Andreas is the only person I've seen proposing anything at all pragmatic
for the board to do. SNIP
What isn't pragmatic about Matthew's proposal? I don't think he suggests that the board does this themselves - maybe I misunderstood.
I like his proposal, that doesn't make it pragmatic, at least, not as pragmatic as what Andreas is always saying, harvest what's done, rather than making big plans for doing stuff that the past has shown rarely works out.
One of Squeaks big problems, IMHO, is that every version is planned and realised by someone grand idea of features that should be in the next version. More often than not, this is vaporware, work someone wants to do, or thinks can be done, but isn't done, so everyone waits and waits and waits for a new version.

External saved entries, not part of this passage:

Inductive regex : Type :=
| Eps
| Chr (p : N -> bool)              (* one code unit satisfying [p] *)
| Seq (a b : regex)
| Alt (a b : regex)
| Opt (a : regex)                  (* a? *)
| Star (a : regex)                 (* a* *)
| Group (n : nat) (a : regex)      (* capturing group number n *)
| Bol                              (* ^ *)
| Eol                              (* $ *)
| WordB.                           (* \b *)

(** a+ *)
Definition Plus (a : regex) : regex := Seq a (Star a).

(** A literal string. *)
Fixpoint Lit (s : jsstring) : regex :=
  match s with
  | [] => Eps
  | c :: t => Seq (Chr (N.eqb c)) (Lit t)
  end.

(** Where the matcher stands: the code unit before the position (none at
    the start of the string), the rest of the string, the position, and
    the captures closed so far (group number, start, end). *)
Record mstate : Type := MState {
  prev : option N;
  rest : jsstring;
  pos : nat;
  caps : list (nat * (nat * nat));
}.

Definition is_word_opt (o : option N) : bool :=
  match o with Some c => is_word c | None => false end.

Fixpoint rmatch (r : regex) (st : mstate) (k : mstate -> option mstate)
  {struct r} : option mstate :=
  match r with
  | Eps => k st
  | Chr p =>
      match rest st with
      | c :: t =>
          if p c then k (MState (Some c) t (S (pos st)) (caps st)) else None
      | [] => None
      end
  | Seq a b => rmatch a st (fun st' => rmatch b st' k)
  | Alt a b =>
      match rmatch a st k with
      | Some r => Some r
      | None => rmatch b st k
      end
  | Opt a =>
      match rmatch a st k with
      | Some r => Some r
      | None => k st
      end
  | Star a =>
      (* an iteration that consumes nothing is refused, so the number of
         iterations is bounded by the length of the rest *)
      (fix star (n : nat) (st : mstate) {struct n} : option mstate :=
         match n with
         | O => k st
         | S n' =>
             match rmatch a st
                     (fun st' =>
                        if (List.length (rest st') <? List.length (rest st))%nat
                        then star n' st' else None) with
             | Some r => Some r
             | None => k st
             end
         end) (List.length (rest st)) st
  | Group n a =>
      rmatch a st
        (fun st' =>
           k (MState (prev st') (rest st') (pos st')
                (caps st' ++ [(n, (pos st, pos st'))])))
  | Bol => match prev st with None => k st | Some _ => None end
  | Eol => match rest st with [] => k st | _ :: _ => None end
  | WordB =>
      if xorb (is_word_opt (prev st)) (is_word_opt (head (rest st)))
      then k st else None
  end.

(** One attempt at the current position. *)
Definition match_here (r : regex) (st : mstate) : option mstate :=
  rmatch r st Some.

(** The state one code unit further. *)
Definition advance (st : mstate) : option mstate :=
  match rest st with
  | [] => None
  | c :: t => Some (MState (Some c) t (S (pos st)) [])
  end.

Definition start_state (s : jsstring) : mstate := MState None s 0 [].

(** A match: where it starts, where it ends, the matched text, and the
    captures. *)
Record rmatch_result : Type := RMatch {
  m_start : nat;
  m_end : nat;
  m_text : jsstring;
  m_caps : list (nat * (nat * nat));
}.

(** The first match at or after the position of [st]: what [exec] finds
    from [lastIndex].  The fuel is the number of positions left. *)
Fixpoint search_from (r : regex) (fuel : nat) (st : mstate)
  : option (rmatch_result * mstate) :=
  match match_here r (MState (prev st) (rest st) (pos st) []) with
  | Some st' =>
      Some (RMatch (pos st) (pos st')
              (firstn (pos st' - pos st) (rest st)) (caps st'), st')
  | None =>
      match fuel with
      | O => None
      | S fuel' =>
          match advance st with
          | Some st1 => search_from r fuel' st1
          | None => None
          end
      end
  end.

(** [re.exec(s)] / [s.match(re)] without the flag [g]: the first match. *)
Definition exec (r : regex) (s : jsstring) : option rmatch_result :=
  option_map fst (search_from r (List.length s) (start_state s)).

(** [re.test(s)] *)
Definition test (r : regex) (s : jsstring) : bool :=
  match exec r s with Some _ => true | None => false end.

(** All matches, left to right, without overlap: what [s.match(re)] with
    the flag [g] lists and what a loop over [re.exec] visits.  After an
    empty match the search moves one code unit on. *)
Fixpoint exec_all_from (r : regex) (fuel : nat) (st : mstate)
  : list rmatch_result :=
  match fuel with
  | O => []
  | S fuel' =>
      match search_from r (List.length (rest st)) st with
      | None => []
      | Some (m, st') =>
          if (m_end m =? m_start m)%nat
          then match advance st' with
               | Some st1 => m :: exec_all_from r fuel' st1
               | None => [m]
               end
          else m :: exec_all_from r fuel' st'
      end
  end.

Definition exec_all (r : regex) (s : jsstring) : list rmatch_result :=
  exec_all_from r (S (List.length s)) (start_state s).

I'd much rather see releases done by specific dates, like a release every 6 months, each release harvesting the latest fixes and patches of accomplished work. Make it easier to get new stuff integrated into the core by releasing regularly and often rather than these pie in the sky visions of what might be. Guaranteed steady gradual evolution and continual progress beats the hell out of revolutionary grand changes that might or might not actually happen.
I don't think the board should be following and picking. I don't think that works. The sub communities should be playing an active role in this and I think it should be the boards responsibility to:
Convince each community that it's worth doing
Find out and agree what needs to be done
Enable each community to work
- Remove barriers
- Define processes
- Resources: tools, email lists, servers, etc
Manage the overall progress and lend support where necessary
Zulq
Which is what they've been doing, it's not been working so well. The Squeak community wouldn't be splintered into so many fragments otherwise. The Pharo guys forked because it's the only way to get anything done, it takes too long to try and get anything real done in the core Squeak, progress is glacial, so everyone forks.
Keith and Matthew are right, focus on packages and tools for sharing code, Andreas is right, focus on what's done, integrate it, make progress, stop the pie in the sky dreams of the ultimate system, or core kernel image, or whatever other pipe dream people keep chasing that clearly isn't being used by all the sub communities anyway.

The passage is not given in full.